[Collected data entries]
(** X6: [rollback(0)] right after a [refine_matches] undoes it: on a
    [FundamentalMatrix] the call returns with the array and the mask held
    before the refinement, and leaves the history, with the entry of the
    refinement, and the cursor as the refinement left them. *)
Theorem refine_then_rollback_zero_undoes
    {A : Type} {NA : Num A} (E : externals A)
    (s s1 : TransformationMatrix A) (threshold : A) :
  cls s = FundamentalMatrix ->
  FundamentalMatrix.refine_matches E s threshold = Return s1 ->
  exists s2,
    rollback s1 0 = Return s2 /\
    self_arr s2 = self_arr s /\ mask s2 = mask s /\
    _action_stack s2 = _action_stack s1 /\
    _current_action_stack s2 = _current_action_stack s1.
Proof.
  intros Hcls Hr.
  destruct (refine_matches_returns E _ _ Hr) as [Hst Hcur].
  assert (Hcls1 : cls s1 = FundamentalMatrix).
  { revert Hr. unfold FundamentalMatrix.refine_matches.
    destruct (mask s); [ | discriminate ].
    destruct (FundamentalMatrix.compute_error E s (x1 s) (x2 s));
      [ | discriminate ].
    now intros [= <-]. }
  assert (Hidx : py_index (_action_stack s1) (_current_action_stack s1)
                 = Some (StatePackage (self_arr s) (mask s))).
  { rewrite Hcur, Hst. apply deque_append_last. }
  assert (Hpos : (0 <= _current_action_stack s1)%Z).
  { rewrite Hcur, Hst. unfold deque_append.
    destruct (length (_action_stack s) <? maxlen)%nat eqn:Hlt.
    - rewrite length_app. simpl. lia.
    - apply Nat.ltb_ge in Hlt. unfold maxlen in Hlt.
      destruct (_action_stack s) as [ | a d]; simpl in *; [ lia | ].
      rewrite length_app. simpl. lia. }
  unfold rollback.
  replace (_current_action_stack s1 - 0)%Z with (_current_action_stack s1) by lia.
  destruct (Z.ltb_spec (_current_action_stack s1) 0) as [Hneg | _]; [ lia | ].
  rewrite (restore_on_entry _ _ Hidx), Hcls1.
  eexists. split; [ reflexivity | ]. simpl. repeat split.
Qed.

Task to carry out. Determine how many lines in the records contain "simpl", and reply with the number only.

Solved problem. 4